I don't know about that, placement at Penn CAS (http://www.vpul.upenn.edu/careerservices/files/2013CASFinalReport.pdf) is better than Ross (http://www.bus.umich.edu/EmploymentData/TopHiringCompanies.htm) when you control for skewed factors in a comparison between a B-school and an ivy league liberal arts education in judging placement at banks.
Important to consider: grad school placement, those waiting for grad school placement (paralegals, hospital researcher) should be discounted (around 35%), as well as an unknown amount who want to go into unrelated fields.
Also competition for BB places is not cut throat, it is seemingly random at Penn CAS. An econ major is probably not in the best position compared to a history/PPE major when you have Whartonites with their skill set staring you down.

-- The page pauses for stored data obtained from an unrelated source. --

(* ===== verification/Arp.v ===== *)
(** The ARP client (src/sockets/dns_lookup/arp.cc): who-has frames over a packet
    socket.

    The two headers are records with their byte layout on a little-endian host.
    [struct ifreq] is its 24-byte union, which the [ioctl] answers with; the
    name is the argument of the call.  [read_arp] reads into an uninitialised
    array, so what the stack held is an argument. *)

From stdpp Require Import base list gmap strings.
From S2P Require Import Prelude Io Posix CLib.

Local Open Scope Z_scope.
Local Open Scope cs_scope.

Module Arp.

Definition PROTO_ARP : Z := 0x0806.
Definition ETH_P_ARP : Z := 0x0806.
Definition ETH_P_IP : Z := 0x0800.
Definition ARPHRD_ETHER : Z := 1.
Definition PACKET_BROADCAST : Z := 1.
Definition ETH2_HEADER_LEN : nat := 14.
Definition HW_TYPE : Z := 1.
Definition MAC_LENGTH : nat := 6.
Definition IPV4_LENGTH : Z := 4.
Definition ARP_REQUEST : Z := 1.
Definition ARP_REPLY : Z := 2.
Definition BUF_SIZE : nat := 60.

(** * The headers *)

Record ethhdr := { h_dest : list Z; h_source : list Z; h_proto : Z }.

Record arp_header := {
  hardware_type : Z; protocol_type : Z; hardware_len : Z; protocol_len : Z; opcode : Z;
  sender_mac : list Z; sender_ip : list Z; target_mac : list Z; target_ip : list Z }.

Definition ethhdr_bytes (e : ethhdr) : list Z :=
  h_dest e ++ h_source e ++ le 2 (h_proto e).

Definition arp_header_bytes (a : arp_header) : list Z :=
  le 2 (hardware_type a) ++ le 2 (protocol_type a) ++ [hardware_len a; protocol_len a] ++
  le 2 (opcode a) ++ sender_mac a ++ sender_ip a ++ target_mac a ++ target_ip a.

(** The casts of a buffer: the fields at their offsets. *)
Definition field (off n : nat) (b : list Z) : list Z := take n (drop off b).

Definition as_ethhdr (b : list Z) : ethhdr :=
  {| h_dest := field 0 6 b; h_source := field 6 6 b; h_proto := le_val (field 12 2 b) |}.

Definition as_arp_header (b : list Z) : arp_header :=
  {| hardware_type := le_val (field 0 2 b); protocol_type := le_val (field 2 2 b);
     hardware_len := le_val (field 4 1 b); protocol_len := le_val (field 5 1 b);
     opcode := le_val (field 6 2 b);
     sender_mac := field 8 6 b; sender_ip := field 14 4 b;
     target_mac := field 18 6 b; target_ip := field 24 4 b |}.

(** * Helpers *)

Definition retError (str : string) : prog sysR Z := print [T str] ;;; Ret (-1).

(** A [struct sockaddr] as its bytes: the family, and for an IPv4 address the
    port and then the address. *)
Definition sa_family (addr : list Z) : Z := le_val (field 0 2 addr).
Definition s_addr (addr : list Z) : Z := le_val (field 4 4 addr).

(** The return value, and the address stored when it is zero. *)
Definition int_ip4 (addr : list Z) : prog sysR (Z * option Z) :=
  if sa_family addr =? AF_INET then Ret (0, Some (s_addr addr))
  else r ⇐ retError "Not AF_INET"; Ret (r, None).

(** [inet_ntoa] may return a null pointer; [out] is the characters copied. *)
Definition format_ip4 (inet_ntoa : Z → option (list Z)) (addr : list Z)
    : prog sysR (Z * option (list Z)) :=
  if sa_family addr =? AF_INET then
    match inet_ntoa (s_addr addr) with
    | None => r ⇐ retError "invalid ip address"; Ret (r, None)
    | Some ip => Ret (0, Some ip)
    end
  else r ⇐ retError "don't support ipv6"; Ret (r, None).

(** [strcpy(ifr.ifr_name, ifname)], an array of [IFNAMSIZ] characters. *)
Definition strcpy_name (ifname : list Z) : prog sysR (list Z) :=
  if decide (length ifname < IFNAMSIZ)%nat then Ret (ifname ++ [0])
  else Halt (Undefined "strcpy writes past ifr_name").

Definition get_if_ip4 (fd : Z) (ifname : list Z) : prog sysR (Z * option Z) :=
  if Z.of_nat IFNAMSIZ - 1 <? Z.of_nat (length ifname) then
    r ⇐ retError "Too long interface name"; Ret (r, None)
  else
    ifr_name ⇐ strcpy_name ifname;
    i ⇐ call (Ioctl fd SIOCGIFADDR ifr_name);
    if rret i =? -1 then r ⇐ retError "SIOCGIFADDR"; Ret (r, None)
    else
      a ⇐ int_ip4 (rdata i);
      if negb (a.1 =? 0) then r ⇐ retError "invalid address"; Ret (r, None)
      else Ret (0, a.2).

(** * Sending *)

Definition send_req (src_mac : list Z) : ethhdr :=
  {| h_dest := replicate MAC_LENGTH 0xff; h_source := take MAC_LENGTH src_mac;
     h_proto := htons ETH_P_ARP |}.

Definition arp_req (src_mac : list Z) (src_ip dst_ip : Z) : arp_header :=
  {| hardware_type := htons HW_TYPE; protocol_type := htons ETH_P_IP;
     hardware_len := Z.of_nat MAC_LENGTH; protocol_len := IPV4_LENGTH;
     opcode := htons ARP_REQUEST;
     sender_mac := take MAC_LENGTH src_mac; sender_ip := le 4 src_ip;
     target_mac := replicate MAC_LENGTH 0; target_ip := le 4 dst_ip |}.

(** The 60-byte buffer. *)
Definition send_buffer (src_mac : list Z) (src_ip dst_ip : Z) : list Z :=
  ethhdr_bytes (send_req src_mac) ++ arp_header_bytes (arp_req src_mac src_ip dst_ip) ++
  replicate 18 0.

Definition send_arp (fd ifindex : Z) (src_mac : list Z) (src_ip dst_ip : Z) : prog sysR Z :=
  print [T "Copy IP address to arp_req"] ;;;
  s ⇐ call (Sendto fd (take 42 (send_buffer src_mac src_ip dst_ip)) 0
       (Packet {| sll_family := AF_PACKET; sll_protocol := htons ETH_P_ARP;
                  sll_ifindex := ifindex; sll_hatype := htons ARPHRD_ETHER;
                  sll_pkttype := PACKET_BROADCAST; sll_halen := Z.of_nat MAC_LENGTH;
                  sll_addr := take MAC_LENGTH src_mac ++ [0; 0] |}));
  if ret s =? -1 then retError "sendto():" else Ret 0.

(** * Set-up *)

(** The address, the MAC and the index of the interface, or the non-zero
    return value. *)
Definition get_if_info (ifname : list Z) : prog sysR (Z + Z * list Z * Z) :=
  print [T "get_if_info for "; B ifname] ;;;
  s ⇐ call (Socket AF_PACKET SOCK_RAW (htons ETH_P_ARP));
  let sd := ret s in
  if sd <=? 0 then r ⇐ retError "socket create failed"; Ret (inl r)
  else if Z.of_nat IFNAMSIZ - 1 <? Z.of_nat (length ifname) then
    r ⇐ retError "Too long interface name, MAX=15"; Ret (inl r)
  else
    ifr_name ⇐ strcpy_name ifname;
    i ⇐ call (Ioctl sd SIOCGIFINDEX ifr_name);
    if rret i =? -1 then r ⇐ retError "SIOCGIFINDEX"; Ret (inl r)
    else
      let ifindex := i32 (le_val (field 0 4 (rdata i))) in
      print [T "interface index is "; N ifindex] ;;;
      m ⇐ call (Ioctl sd SIOCGIFHWADDR ifr_name);
      if rret m =? -1 then r ⇐ retError "SIOCGIFINDEX"; Ret (inl r)
      else
        let mac := field 2 MAC_LENGTH (rdata m) in
        a ⇐ get_if_ip4 sd ifname;
        match a with
        | (0, Some ip) =>
            print [T "get_if_info OK"] ;;;
            (if 0 <? sd then
               print [T "Clean up temporary socket"] ;;; call (Close sd) ;;; Ret tt
             else Ret tt) ;;;
            Ret (inr (ip, mac, ifindex))
        | _ => Ret (inl (-1))
        end.

(** The return value and [*fd]. *)
Definition bind_arp (ifindex : Z) : prog sysR (Z * Z) :=
  print [T "bind_arp: ifindex="; N ifindex] ;;;
  let ret_ := -1 in
  s ⇐ call (Socket AF_PACKET SOCK_RAW (htons ETH_P_ARP));
  let fd := ret s in
  if fd <? 1 then r ⇐ retError "socket()"; Ret (r, fd)
  else
    print [T "Binding to ifindex "; N ifindex] ;;;
    b ⇐ call (Bind fd (Packet {| sll_family := AF_PACKET; sll_protocol := 0;
                 sll_ifindex := ifindex; sll_hatype := 0; sll_pkttype := 0;
                 sll_halen := 0; sll_addr := replicate 8 0 |}));
    if ret b <? 0 then r ⇐ retError "bind"; Ret (r, fd)
    else
      (if negb (ret_ =? 0) && (0 <? fd) then
         print [T "Cleanup socket"] ;;; call (Close fd) ;;; Ret tt
       else Ret tt) ;;;
      Ret (0, fd).

(** * Receiving *)

(** The buffer after [recvfrom] stored [data] over what the stack held. *)
Definition received (stk data : list Z) : list Z := data ++ drop (length data) stk.

(** [%02X:%02X:...] *)
Definition hex_digit (d : Z) : Z := if d <? 10 then 48 + d else 55 + d.
Definition hex2 (b : Z) : list Z := [hex_digit (b `div` 16); hex_digit (b `mod` 16)].
Fixpoint mac_text (m : list Z) : list Z :=
  match m with
  | [] => []
  | [b] => hex2 b
  | b :: m' => hex2 b ++ 58 :: mac_text m'
  end.

Definition read_arp (stk : list Z) (fd : Z) : prog sysR Z :=
  print [T "read_arp"] ;;;
  r ⇐ call (Recvfrom fd BUF_SIZE);
  let length := rret r in
  if length =? -1 then retError "recvfrom()"
  else
    let buffer := received stk (rdata r) in
    let rcv_resp := as_ethhdr buffer in
    let arp_resp := as_arp_header (drop ETH2_HEADER_LEN buffer) in
    if negb (ntohs (h_proto rcv_resp) =? PROTO_ARP) then retError "Not an ARP packet"
    else if negb (ntohs (opcode arp_resp) =? ARP_REPLY) then retError "Not an ARP reply"
    else
      print [T "received ARP len="; N length] ;;;
      print [T "Sender IP: "; Ip (le_val (sender_ip arp_resp))] ;;;
      print [T "Sender MAC: "; B (mac_text (sender_mac arp_resp))] ;;;
      Ret 0.

(** [while(1)]; the stack of the [k]-th call from the end is [stk k]. *)
Fixpoint read_loop (fuel : nat) (stk : nat → list Z) (arp_fd : Z) : prog sysR unit :=
  match fuel with
  | O => Halt OutOfFuel
  | S fuel' =>
      r ⇐ read_arp (stk fuel') arp_fd;
      if r =? 0 then print [T "Got reply, break out"] ;;; Ret tt
      else read_loop fuel' stk arp_fd
  end.

Section arping.
(** [inet_addr] of the C library. *)
Context (inet_addr : list Z → Z) (fuel : nat) (stk : nat → list Z).

Definition test_arping (ifname ip : list Z) : prog sysR Z :=
  let dst := inet_addr ip in
  if (dst =? 0) || (dst =? 0xffffffff) then print [T "Invalid source IP"] ;;; Ret 1
  else
    i ⇐ get_if_info ifname;
    match i with
    | inl _ =>
        print [T "get_if_info failed, interface "; B ifname; T " not found or no IP set?"] ;;;
        Ret (-1)
    | inr (src, mac, ifindex) =>
        b ⇐ bind_arp ifindex;
        if negb (b.1 =? 0) then print [T "Failed to bind_arp()"] ;;; Ret (-1)
        else
          let arp_fd := b.2 in
          s ⇐ send_arp arp_fd ifindex mac src dst;
          if negb (s =? 0) then print [T "Failed to send_arp"] ;;; Ret (-1)
          else
            read_loop fuel stk arp_fd ;;;
            (if negb (arp_fd =? 0) then call (Close arp_fd) ;;; Ret tt else Ret tt) ;;;
            Ret 0
    end.

(** [argv] without a null pointer at its end. *)
Definition main (argv : list (list Z)) : prog sysR Z :=
  match argv with
  | [_; ifname; ip] => test_arping ifname ip
  | _ => print [T "Usage: "; B (default [] (head argv)); T " <INTERFACE> <DEST_IP>"] ;;; Ret 1
  end.

End arping.

(** * The frame of RFC 826 *)

(** A who-has request in an Ethernet broadcast frame, in network order. *)
Definition rfc826_request (mac sip tip : list Z) : list Z :=
  replicate 6 0xff ++ mac ++ be 2 0x0806 ++
  be 2 1 ++ be 2 0x0800 ++ [6; 4] ++ be 2 1 ++ mac ++ sip ++ replicate 6 0 ++ tip.

(** A reply of the machine with the addresses [mac] and [sip], sent to one with
    [tmac] and [tip]; [pad] is the padding of the frame. *)
Definition rfc826_reply (mac sip tmac tip pad : list Z) : list Z :=
  tmac ++ mac ++ be 2 0x0806 ++
  be 2 1 ++ be 2 0x0800 ++ [6; 4] ++ be 2 2 ++ mac ++ sip ++ tmac ++ tip ++ pad.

In addition, Big 3 consulting and tech recruit far more heavily at Penn CAS than at Ross, the smartest kids not going to grad school will usually take elite consulting/tech over BB IBD any day. PE/venture capital having a bigger influence on campus (Blackstone does not recruit solely at Wharton ... ), competition is less for the BB places there. The Wharton-only myth perpetuated on this site, is just that, a myth.
Also transferring into Wharton is not difficult, a 3.4 and some good reasons will get you there 80% of the time (actual internal transfer rate). It's why Wharton's undergraduate class swells from 450 to 670 by graduation. On WSO there's huge information asymmetry on this, which I mean, Penn is pretty fine keeping this on the down low.
Disclaimer: I'm a CAS/Wharton dual degree.